Albanian students marching for free public education in Tirana. Lëvizja Për Universitetin

Tuesday, 4 December was a normal day in Albania. News came that students from the Faculty of Architecture were boycotting their classes to protest a government decision to charge students approximately 30 euro for each postponed exam. The news spread like wildfire across the departments of Tirana’s public universities. On Wednesday, several thousand students gathered in front of the Ministry of Education to call on the government to take back the decision. Encouraged by the burst of enthusiasm, the students called for another protest on Thursday. At least 10,000 people attended. While the government prepared to roll back the new rule on postponed exams, the students began chanting new slogans as the mass of protesters formulated a long list of demands. The most important one was cutting all tuition fees by half. Calls for students’ democratic participation within the universities, the need for serious public investment in higher education, improved living conditions in student dormitories, and the shaming of corrupt professors were quickly becoming the new lingua franca of the protest.

On Thursday the government retreated on the exams rule. Yet rather than weaken the protest, this enflamed it. On Friday at least 15,000 students showed up in front of the Ministry of Education, calling for free public education and other radical ideas concerning the organization of the university and students’ studying and living conditions. By Friday it was already the biggest protest in Albanian history not organized by formal political parties. Prime Minister Edi Rama understood he had lost the battle for public legitimacy against the students. He declared that his government agreed with their demands in principle, but requested a negotiating process with the students’ representatives. On the other hand, he initiated a new strategy by shifting the responsibility onto the corrupt public university bureaucracy and portraying himself as an ally of the protesting students. Nobody fell for this ruse. The students in the streets demanded that the government concede to all their demands.

The government hoped to gain some time. From Saturday to Monday the universities were closed for extended holidays. The number of protesters declined, and conflicts between the more organized groups within the student multitude erupted.

Nevertheless, on Tuesday, 11 December, 20–30,000 gathered in front of the Ministry of Education after the larger groups of students returned to Tirana from their hometowns. This gathering was the largest protest in post-1991 Albanian history (when students and workers overthrew the state-socialist regime). Large number of citizens joined the students. People brought food and water to show their support. One could barely move within the crowd.

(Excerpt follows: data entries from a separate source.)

Lemma replace_from_skip old new p t :
  replace_from old new (String.length p) (p +:+ t) = replace_from old new 0 t.
Proof.
  induction p as [| c p IH]; [destruct t; reflexivity |].
  simpl. exact IH.
Qed.

Lemma replace_from_no_occurrence old new s :
  occurs old s = false -> replace_from old new 0 s = s.
Proof.
  induction s as [| c s IH]; [reflexivity |].
  intros Hocc. change (occurs old (String c s))
    with (String.prefix old (String c s) || occurs old s) in Hocc.
  apply orb_false_iff in Hocc as [Hp Hrest].
  change (replace_from old new 0 (String c s))
    with (if String.prefix old (String c s)
          then new +:+ replace_from old new (String.length old - 1) s
          else String c (replace_from old new 0 s)).
  rewrite Hp, (IH Hrest). reflexivity.
Qed.

Lemma prefix_app p t : String.prefix p (p +:+ t) = true.
Proof.
  induction p as [| c p IH]; [destruct t; reflexivity |].
  simpl. rewrite IH.
  destruct (Ascii.ascii_dec c c); [reflexivity | congruence].
Qed.

Lemma replace_from_prefix old new t :
  old <> "" ->
  replace_from old new 0 (old +:+ t) = new +:+ replace_from old new 0 t.
Proof.
  intros Hold. destruct old as [| c old]; [congruence |].
  pose proof (prefix_app (String c old) t) as Hp.
  change (String c old +:+ t) with (String c (old +:+ t)) in Hp |- *.
  change (replace_from (String c old) new 0 (String c (old +:+ t)))
    with (if String.prefix (String c old) (String c (old +:+ t))
          then new +:+ replace_from (String c old) new
                         (String.length (String c old) - 1) (old +:+ t)
          else String c (replace_from (String c old) new 0 (old +:+ t))).
  rewrite Hp.
  replace (String.length (String c old) - 1)%nat with (String.length old)
    by (cbn [String.length]; lia).
  rewrite replace_from_skip. reflexivity.
Qed.

Lemma replace_bearer t :
  occurs "Bearer " t = false ->
  py_replace "Bearer " "" ("Bearer " +:+ t) = t.
Proof.
  intros Hocc. unfold py_replace.
  rewrite replace_from_prefix by discriminate.
  rewrite (replace_from_no_occurrence _ _ _ Hocc). reflexivity.
Qed.

(** X29. Logging out: [AuthService.logout] is called only with the
    [Authorization] header stripped of every "Bearer ", and only for a
    header that starts with "Bearer "; for the header "Bearer " + t
    where t holds no further "Bearer " the token revoked is t itself; a
    missing or differently formed header is refused with HTTP 401
    before anything is revoked; and the audit event is written only
    when the revocation succeeded. *)
Theorem logout_revokes_header_token w :
  let trace := fst (AuthAccount.run (logout_handle w)) in
  let result := snd (AuthAccount.run (logout_handle w)) in
  (forall token,
     In (ALogout token) trace ->
     exists header,
       w_authorization w = Some header
       /\ String.prefix "Bearer " header = true
       /\ token = py_replace "Bearer " "" header)
  /\ (forall t,
        w_authorization w = Some ("Bearer " +:+ t) ->
        occurs "Bearer " t = false ->
        In (ALogout t) trace
        /\ result = inr (JDict [("message",
                                  JStr (if w_logout w t then "登出成功"
                                        else "登出成功（降级模式）"));
                                 ("success", JBool (w_logout w t))]))
  /\ (match w_authorization w with
      | Some header => String.prefix "Bearer " header = false
      | None => True
      end ->
      result = inl (HTTPException 401 "缺少认证令牌")
      /\ forall token, ~ In (ALogout token) trace)
  /\ (forall event_type description,
        In (AAuditEvent event_type description) trace ->
        exists token, In (ALogout token) trace /\ w_logout w token = true).
Proof.
  cbv zeta. exec_account.
  destruct (w_authorization w) as [[| c header] |] eqn:Hheader.
  1,3: exec_account;
    (split; [intros token; no_such_effect |]);
    (split; [intros t [=]; destruct t; discriminate |]);
    (split; [intros _; split; [reflexivity | intros token; no_such_effect] |]);
    intros ? ?; no_such_effect.
  destruct (String.prefix "Bearer " (String c header)) eqn:Hprefix.
  2: { exec_account.
       split; [intros token; no_such_effect |].
       split; [intros t Heq' | ].
       { assert (Heq : String c header = "Bearer " +:+ t)
           by (inversion Heq'; reflexivity).
         rewrite Heq, prefix_app in Hprefix. discriminate. }
       split; [intros _; split; [reflexivity | intros token; no_such_effect] |].
       intros ? ?; no_such_effect. }
  exec_account.
  set (token := py_replace "Bearer " "" (String c header)).
  destruct (w_logout w token) eqn:Hlogout; exec_account.
  all: split;
    [ intros token' Hin;
      repeat (destruct Hin as [Hin | Hin]; [try discriminate Hin |]);
      [| destruct Hin];
      injection Hin as <-; exists (String c header); repeat split; assumption
    |].
  all: split;
    [ intros t Heq' Hocc;
      assert (Heq : String c header = "Bearer " +:+ t)
        by (inversion Heq'; reflexivity);
      assert (Htoken : token = t)
        by (unfold token; rewrite Heq; exact (replace_bearer t Hocc));
      rewrite <- Htoken, Hlogout; split; [cbn; tauto | reflexivity]
    |].
  all: split; [intros [=] |].
  - intros ? ? _. exists token. split; [cbn; tauto | exact Hlogout].
  - intros ? ?; no_such_effect.
Qed.

Lemma refresh_outcomes_witness :
  exists uid user,
    w_verify_token sample_session "r-1" = inr (Some uid)
    /\ truthy uid = true
    /\ w_user_by_id sample_session uid = Some user
    /\ account_is_active user = true
    /\ jget "access_token"
         (JDict [ ("access_token", JStr "access-2");
                  ("refresh_token", JStr "refresh-2");
                  ("token_type", JStr "bearer");
                  ("expires_in", JInt 86400) ])
       = Some (JStr (AuthAccount.w_access_token sample_session user))
    /\ jget "refresh_token"
         (JDict [ ("access_token", JStr "access-2");
                  ("refresh_token", JStr "refresh-2");
                  ("token_type", JStr "bearer");
                  ("expires_in", JInt 86400) ])
       = Some (JStr (AuthAccount.w_refresh_token sample_session user)).
Proof.
  exact (proj1 (refresh_outcomes sample_session _ "r-1" eq_refl eq_refl)).
Defined.

Lemma change_password_guards_witness :
  In (ASetPassword (JStr "new-secret"))
     (fst (AuthAccount.run (change_password_handle sample_session))).
Proof.
  refine (proj2 (proj2 (proj2 (proj2
                  (change_password_guards sample_session _ eq_refl)))
                 eq_refl eq_refl eq_refl 10 eq_refl) _).
  vm_compute. discriminate.
Defined.

End AuthAccountFacts.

There were scenes of old people crying, watching the students and encouraging them. Popular enthusiasm reached its peak. Yet unfortunately, a strategic disagreement between the students the next day would temporarily weaken the protest.

The Struggle for Hegemony

“Spontaneity” is in many ways the watchword of this ongoing protest movement. Nevertheless, there were three competing and antagonistic groups within the broader student multitude from the beginning. The first two, which worked together, were the student unions controlled by the two main opposition parties: the Democratic Party (PD) and the Socialist Movement for Integration (LSI). Standing in their way was the Movement for the University (Lëvizja Për Universitetin, or LPU), an independent student organization which has functioned as the main opposition to the government’s neoliberal higher education reforms.

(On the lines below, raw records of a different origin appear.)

(** The width of the well-formed UTF-8 sequence at the head of [s], 0 if
    there is none (the tables of [unicode/utf8]). *)
Definition runeWidth (s : string) : nat :=
  match s with
  | EmptyString => 0
  | String b0 r =>
      if (nat_of_ascii b0 <? 128)%nat then 1
      else if inRange 194 223 b0 then
        match r with
        | String b1 _ => if isCont b1 then 2 else 0
        | _ => 0
        end
      else if inRange 224 239 b0 then
        match r with
        | String b1 (String b2 _) =>
            if (if (nat_of_ascii b0 =? 224)%nat then inRange 160 191 b1
                else if (nat_of_ascii b0 =? 237)%nat then inRange 128 159 b1
                else isCont b1) && isCont b2
            then 3 else 0
        | _ => 0
        end
      else if inRange 240 244 b0 then
        match r with
        | String b1 (String b2 (String b3 _)) =>
            if (if (nat_of_ascii b0 =? 240)%nat then inRange 144 191 b1
                else if (nat_of_ascii b0 =? 244)%nat then inRange 128 143 b1
                else isCont b1) && isCont b2 && isCont b3
            then 4 else 0
        | _ => 0
        end
      else 0
  end.

Fixpoint takeBytes (n : nat) (s : string) : string :=
  match n, s with
  | S n', String c s' => String c (takeBytes n' s')
  | _, _ => EmptyString
  end.

Fixpoint dropBytes (n : nat) (s : string) : string :=
  match n, s with
  | S n', String _ s' => dropBytes n' s'
  | _, _ => s
  end.

(** U+FFFD encoded. *)
Definition runeError : string :=
  String (ascii_of_nat 239) (String (ascii_of_nat 191) (String (ascii_of_nat 189) "")).

Definition space : ascii := " "%char.

(** One step of [range]: [string(char)], whether [char == ' '], and the
    rest of the string. *)
Definition nextRune (s : string) : string * bool * string :=
  match s with
  | EmptyString => ("", false, "")
  | String b r =>
      match runeWidth s with
      | O => (runeError, false, r)
      | n => (takeBytes n s, bool_decide (b = space), dropBytes n s)
      end
  end.

(** The loop of [SplitScopes] over the runes of what is left of the
    string; every step consumes at least one byte, so the length of the
    string is fuel enough. *)
Fixpoint SplitScopes_loop (fuel : nat) (s : string) (scopes : list string)
  (current : string) : list string * string :=
  match fuel with
  | O => (scopes, current)
  | S fuel' =>
      match s with
      | EmptyString => (scopes, current)
      | _ =>
          let '(char, isSpace, rest) := nextRune s in
          if isSpace then
            if bool_decide (current <> "")
            then SplitScopes_loop fuel' rest (scopes ++ [current])%list ""
            else SplitScopes_loop fuel' rest scopes current
          else SplitScopes_loop fuel' rest scopes (current +:+ char)
      end
  end.

(** [SplitScopes] splits a space-separated scope string into individual
    scopes. *)
Definition SplitScopes (scopeString : string) : list string :=
  if bool_decide (scopeString = "") then []
  else
    let '(scopes, current) :=
      SplitScopes_loop (String.length scopeString) scopeString [] "" in
    if bool_decide (current <> "") then (scopes ++ [current])%list else scopes.

(** [HasScope] checks if a scope string contains a specific scope. *)
Definition HasScope (scopeString targetScope : string) : bool :=
  let scopes := SplitScopes scopeString in
  existsb (fun scope => bool_decide (scope = targetScope)) scopes.

(** [ValidateScopes] returns the scopes that are not valid Twitter API
    scopes; a key missing from the map reads as [false]. *)
Definition ValidateScopes (scopes : list string) : list string :=
  let validScopes : gmap string bool :=
    fold_left (fun m scope => <[scope := true]> m) AllScopes ∅ in
  fold_left
    (fun invalid scope =>
       if negb (default false (validScopes !! scope))
       then (invalid ++ [scope])%list else invalid)
    scopes [].

(** No byte of the string is a space. *)
Fixpoint spaceFree (s : string) : bool :=
  match s with
  | EmptyString => true
  | String c s' => negb (bool_decide (c = space)) && spaceFree s'
  end.

(** Every byte of the string is ASCII. *)
Fixpoint isASCII (s : string) : bool :=
  match s with
  | EmptyString => true
  | String c s' => (nat_of_ascii c <? 128)%nat && isASCII s'
  end.

(** Every byte of the string is a space. *)
Fixpoint blank (s : string) : bool :=
  match s with
  | EmptyString => true
  | String c s' => bool_decide (c = space) && blank s'
  end.

(** A scope as OAuth2 has them: not empty, ASCII, without a space. *)
Definition scopeToken (s : string) : Prop :=
  s <> "" /\ isASCII s = true /\ spaceFree s = true.

(** What [SplitScopes] returns after its loop. *)
Definition flushScopes (r : list string * string) : list string :=
  if bool_decide (snd r <> "") then (fst r ++ [snd r])%list else fst r.

(** The loop of [SplitScopes] on all of [s]. *)
Definition splitRun (s : string) (scopes : list string) (current : string)
  : list string * string :=
  SplitScopes_loop (String.length s) s scopes current.

(** Scopes joined by single spaces. *)
Fixpoint joinScopes (scopes : list string) : string :=
  match scopes with
  | [] => ""
  | [scope] => scope
  | scope :: rest => scope +:+ " " +:+ joinScopes rest
  end.

(** ** Vocabulary of the properties, and worlds to try them on *)

(** The world once the request has been handed to the transport. *)
Definition afterSend (env : Env) (ctx : Context) (rt : string) (w : World) : World :=
  mkWorld (auth w) (arrival (exchange env ctx rt w))
    (sent w ++ [refreshRequest ctx (auth w) rt])%list (started w).

(** The authorizer once a decoded response has been installed at [t]. *)
Definition installed (tr : OAuth2TokenResponse) (t : time.Time)
  (o : AuthorizerV2) : AuthorizerV2 :=
  mkAuthorizerV2 (AccessToken tr)
    (if bool_decide (RefreshToken tr = "") then refreshToken o else RefreshToken tr)
    (clientID o) (clientSecret o) (tokenURL o) (callback o)
    (if 0 <? ExpiresIn tr
     then time.Add t (time.mul (ExpiresIn tr) time.Second)
     else time.Add t (time.mul 2 time.Hour)).

(** The error of an exchange that was given a refresh token is one of the
    four errors of the exchange itself. *)
Inductive exchangeError : string -> Prop :=
| EECreate c : exchangeError (errCreateRequest c)
| EERefresh c : exchangeError (errRefresh c)
| EEStatus n b : exchangeError (errStatus n b)
| EEDecode c : exchangeError (errDecode c).

(** The token [Add] attaches after [getValidToken] returned [r]. *)
Definition attached (r : (string * option string) * World) : string :=
  match snd (fst r) with
  | Some _ => accessToken (auth (snd r))
  | None => fst (fst r)
  end.

Definition staticWorld : World :=
  mkWorld (NewAuthorizerV2 1000 "tok" "" "" "" None) 2000 [] [].

Definition silentEnv : Env :=
  mkEnv (fun _ => None) (fun _ _ t => mkReply (DoError "connection refused") t).

Definition getRequest : Request := mkRequest 0%nat "GET" "https://api.twitter.com/2/users/me" ∅.

Definition refreshWorld : World :=
  mkWorld (NewAuthorizerV2 1000 "old_access" "old_refresh" "client_id"
             "client_secret" None) 2000 [] [].

(** A token endpoint that rotates both tokens, answering after 5 ns. *)
Definition rotatingEnv : Env :=
  mkEnv (fun _ => None)
    (fun _ _ t =>
       mkReply
         (DoResponse
            (mkResponse 200 "{...}"
               (Value (JObject [("access_token", JString "new_access_token");
                                ("refresh_token", JString "new_refresh_token");
                                ("token_type", JString "Bearer");
                                ("expires_in", JInt 7200)]))))
         (t + 5)).

(** One nanosecond before, and exactly at, the five-minute margin. *)
Definition freshWorld : World :=
  mkWorld (auth refreshWorld) (1000 + 7200000000000 - 300000000000 - 1) [] [].

Definition staleWorld : World :=
  mkWorld (auth refreshWorld) (1000 + 7200000000000 - 300000000000) [] [].

(** A transport whose every call fails: the context was cancelled. *)
Definition cancelledEnv : Env :=
  mkEnv (fun _ => None) (fun _ _ t => mkReply (DoError "context canceled") (t + 1)).

(** [strings.Contains(s, sub)]. *)
Fixpoint Contains (s sub : string) : bool :=
  String.prefix sub s ||
  match s with
  | EmptyString => false
  | String _ s' => Contains s' sub
  end.

(** An error message surfaces a response when it contains both the
    status code and the body of the response. *)
Definition surfaces (msg : string) (resp : Response) : Prop :=
  Contains msg (itoa (StatusCode resp)) = true /\
  Contains msg (BodyText resp) = true.

(** A gateway in front of the token endpoint answers 200 with a page of
    HTML, which is no JSON. *)
Definition htmlResponse : Response :=
  mkResponse 200 "<html>Bad Gateway</html>"
    (Malformed "invalid character '<' looking for beginning of value").

Definition htmlEnv : Env :=
  mkEnv (fun _ => None) (fun _ _ t => mkReply (DoResponse htmlResponse) (t + 5)).

(** The token endpoint rejects the refresh token. *)
Definition rejectedResponse : Response :=
  mkResponse 400 "invalid_request" (Value (JObject [("error", JString "invalid_request")])).

Definition rejectingEnv : Env :=
  mkEnv (fun _ => None) (fun _ _ t => mkReply (DoResponse rejectedResponse) (t + 5)).

(** The token endpoint answers 200 with the empty object. *)
Definition emptyObjectResponse : Response :=
  mkResponse 200 "{}" (Value (JObject [])).

Definition emptyObjectEnv : Env :=
  mkEnv (fun _ => None)
    (fun _ _ t => mkReply (DoResponse emptyObjectResponse) (t + 5)).

(** The token endpoint grants a lifetime of 9223372037 seconds, one
    second more than a [Duration] can count in nanoseconds. *)
Definition longLivedResponse : Response :=
  mkResponse 200 "{...}"
    (Value (JObject [("access_token", JString "new_access_token");
                     ("token_type", JString "Bearer");
                     ("expires_in", JInt 9223372037)])).

Definition longLivedEnv : Env :=
  mkEnv (fun _ => None)
    (fun _ _ t => mkReply (DoResponse longLivedResponse) (t + 5)).

(** The shape of every refresh request of a supplier with the
    configuration of [o]: a form-encoded POST to its token endpoint, with
    its client credentials as basic credentials and, in the form, the
    client id, the grant type and a refresh token that is not empty. *)
Definition refreshRequestOf (o : AuthorizerV2) (r : TokenRequest) : Prop :=
  trMethod r = "POST" /\
  trURL r = tokenURL o /\
  trContentType r = "application/x-www-form-urlencoded" /\
  trBasicAuth r = (clientID o, clientSecret o) /\
  exists rt, rt <> "" /\
    trForm r = [("client_id", clientID o); ("grant_type", "refresh_token");
                ("refresh_token", rt)].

By using their student unions, PD and LSI tried to divert the movement politically to call for the immediate fall of the government. For the overwhelming majority of students, however, the university issue remained priority and they had no desire to be manipulated. Unable to exploit the protest, the PD and LSI student unions derided LPU activists as Communists and Marxist-Leninists seeking to divide the protest.

For several days a half-secret battle raged inside the movement against the government. There were skirmishes, small incidents of violence, and a lot of threats. At times it felt like a real war of position, with the PD-LSI student unions and LPU activists fighting for each tree, struggling to position themselves better in order to communicate their ideas to the large multitude of students. While the currents were relatively equal in organizational terms, the PD-LSI had an advantage when it came to the use of violence (by employing small gangsters to threaten and punch some activists). LPU activists, on the other hand, had a considerable advantage when it came to delivering speeches and being creative (almost all of the songs chanted by the crowds came from the LPU’s repertoire).

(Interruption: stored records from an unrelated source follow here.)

(** An event of a run of the script is part of the page, or it is an event
    of the action of the mode that was chosen, which was triggered. *)
Lemma app_trace_In fs ev :
  In ev (res_trace (app fs)) ->
  In (kind_of ev) [K_page; K_input; K_display; K_init] \/
  exists gpt_model,
    GPTModel_init (getenv "OPENAI_API_KEY") = Return gpt_model /\
    generate_pressed = true /\
    ((styling_chosen = true /\
      In ev (res_trace
               (styling_action gpt_model entered_input_format
                  entered_expected_output_format entered_task entered_scenario
                  selected_num_goldens fs))) \/
     (styling_chosen = false /\ uploads <> [] /\
      In ev (res_trace (document_action uploads fs)))).
Proof.
  intros Hin. unfold app in Hin.
  apply bind_trace_In in Hin. destruct Hin as [Hin|(u1 & _ & Hin)]; [page_event Hin|].
  apply bind_trace_In in Hin. destruct Hin as [Hin|(gpt & Hgpt & Hin)];
    [simpl in Hin; contradiction|].
  simpl in Hgpt. simpl res_fs in Hin.
  apply bind_trace_In in Hin. destruct Hin as [Hin|(u2 & _ & Hin)]; [page_event Hin|].
  apply bind_trace_In in Hin. destruct Hin as [Hin|(u3 & _ & Hin)]; [page_event Hin|].
  apply bind_trace_In in Hin. destruct Hin as [Hin|(u4 & _ & Hin)]; [page_event Hin|].
  apply bind_trace_In in Hin. destruct Hin as [Hin|(gm & Hgm & Hin)]; [page_event Hin|].
  simpl in Hgm. injection Hgm as <-. simpl res_fs in Hin.
  fold chosen_method in Hin. fold styling_chosen in Hin.
  apply bind_trace_In in Hin. destruct Hin as [Hin|(u5 & _ & Hin)].
  - destruct styling_chosen eqn:Hs.
    + apply styling_mode_trace_In in Hin. destruct Hin as [Hk|(Hb & Hin)].
      * left. simpl in *. tauto.
      * right. exists gpt. tauto.
    + apply document_mode_trace_In in Hin. destruct Hin as [Hk|(Hu & Hb & Hin)].
      * left. simpl in *. tauto.
      * right. exists gpt. tauto.
  - apply bind_trace_In in Hin. destruct Hin as [Hin|(u6 & _ & Hin)]; [page_event Hin|].
    apply bind_trace_In in Hin. destruct Hin as [Hin|(u7 & _ & Hin)]; [page_event Hin|].
    page_event Hin.
Qed.

(** Conversely, the events of a triggered action are events of the run. *)
Lemma app_trace_styling fs gpt_model ev :
  GPTModel_init (getenv "OPENAI_API_KEY") = Return gpt_model ->
  styling_chosen = true -> generate_pressed = true ->
  In ev (res_trace
           (styling_action gpt_model entered_input_format
              entered_expected_output_format entered_task entered_scenario
              selected_num_goldens fs)) ->
  In ev (res_trace (app fs)).
Proof.
  intros Hgpt Hs Hb Hin. unfold app.
  apply bind_trace_In_r with (a := tt); [reflexivity|].
  apply bind_trace_In_r with (a := gpt_model); [exact Hgpt|].
  do 3 (apply bind_trace_In_r with (a := tt); [reflexivity|]).
  apply bind_trace_In_r with (a := chosen_method); [reflexivity|].
  apply bind_trace_In_l.
  fold styling_chosen. rewrite Hs. unfold styling_mode.
  do 2 (apply bind_trace_In_r with (a := tt); [reflexivity|]).
  apply bind_trace_In_r with (a := entered_input_format); [reflexivity|].
  apply bind_trace_In_r with (a := entered_expected_output_format); [reflexivity|].
  apply bind_trace_In_r with (a := entered_task); [reflexivity|].
  apply bind_trace_In_r with (a := entered_scenario); [reflexivity|].
  apply bind_trace_In_r with (a := selected_num_goldens); [reflexivity|].
  apply bind_trace_In_r with (a := true); [exact (f_equal Return Hb)|].
  exact Hin.
Qed.

Lemma app_trace_document fs gpt_model ev :
  GPTModel_init (getenv "OPENAI_API_KEY") = Return gpt_model ->
  styling_chosen = false -> uploads <> [] -> generate_pressed = true ->
  In ev (res_trace (document_action uploads fs)) ->
  In ev (res_trace (app fs)).
Proof.
  intros Hgpt Hs Hu Hb Hin. unfold app.
  apply bind_trace_In_r with (a := tt); [reflexivity|].
  apply bind_trace_In_r with (a := gpt_model); [exact Hgpt|].
  do 3 (apply bind_trace_In_r with (a := tt); [reflexivity|]).
  apply bind_trace_In_r with (a := chosen_method); [reflexivity|].
  apply bind_trace_In_l.
  fold styling_chosen. rewrite Hs. unfold document_mode.
  apply bind_trace_In_r with (a := tt); [reflexivity|].
  apply bind_trace_In_r with (a := uploads); [reflexivity|].
  destruct uploads as [|u us] eqn:Hups; [contradiction|].
  apply bind_trace_In_r with (a := true); [exact (f_equal Return Hb)|].
  exact Hin.
Qed.

(** The script ends as the document action does. *)
Lemma app_out_document fs gpt_model :
  GPTModel_init (getenv "OPENAI_API_KEY") = Return gpt_model ->
  styling_chosen = false -> uploads <> [] -> generate_pressed = true ->
  res_out (app fs) = res_out (document_action uploads fs).
Proof.
  intros Hgpt Hs Hu Hb. unfold app.
  rewrite bind_emit. cbn [res_out]. rewrite Hgpt, bind_lift_Return. cbn [res_out].
  rewrite !bind_emit. cbn [res_out].
  unfold st_sidebar_radio. rewrite bind_widget. cbn [res_out].
  fold chosen_method. fold styling_chosen. rewrite Hs, bind_out.
  assert (Hmode : document_mode fs =
            mk_result (res_out (document_action uploads fs))
              (res_fs (document_action uploads fs))
              (St_header "Generate Synthetic Data from Documents" ::
               St_file_uploader "Upload documents (PDF, DOCX, TXT)" true ::
               St_button "Generate Data" ::
               res_trace (document_action uploads fs))).
  { unfold document_mode. rewrite bind_emit. cbn [res_out res_fs res_trace].
    unfold st_file_uploader. rewrite bind_widget. cbn [res_out res_fs res_trace].
    fold uploads. destruct uploads as [|u us] eqn:Hups; [contradiction|].
    unfold st_button. rewrite bind_widget. cbn [res_out res_fs res_trace].
    fold generate_pressed. rewrite Hb. reflexivity. }
  rewrite Hmode. cbn [res_out res_fs].
  destruct (res_out (document_action uploads fs)) as [[]|e]; reflexivity.
Qed.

Despite the tensions, the students’ call for unity seems to have compelled the two organized groups to deescalate the conflict.

Edi Rama’s Solitude

Despite the organized groups’ fight to consolidate hegemony over the movement, the main factor in the protests continues to be spontaneity. Nobody can speak as its representative. Terms like “representation” or “negotiations with the government” have become a shibboleth of betrayal. The list of demands has grown long and wide-ranging. The only common denominator among the students is that the government must accept all demands without negotiations. Edi Rama, on the other hand, declares that his government accepts the students’ demands in principle, but will not give in unless they come to the negotiating table. While the students continue their resistance and refuse to negotiate, the government tries to create fake student representatives (like the Socialist Party’s “Forum of Euro-Socialist Youth”). But still, nobody wants to sit at the table with a begging Prime Minister.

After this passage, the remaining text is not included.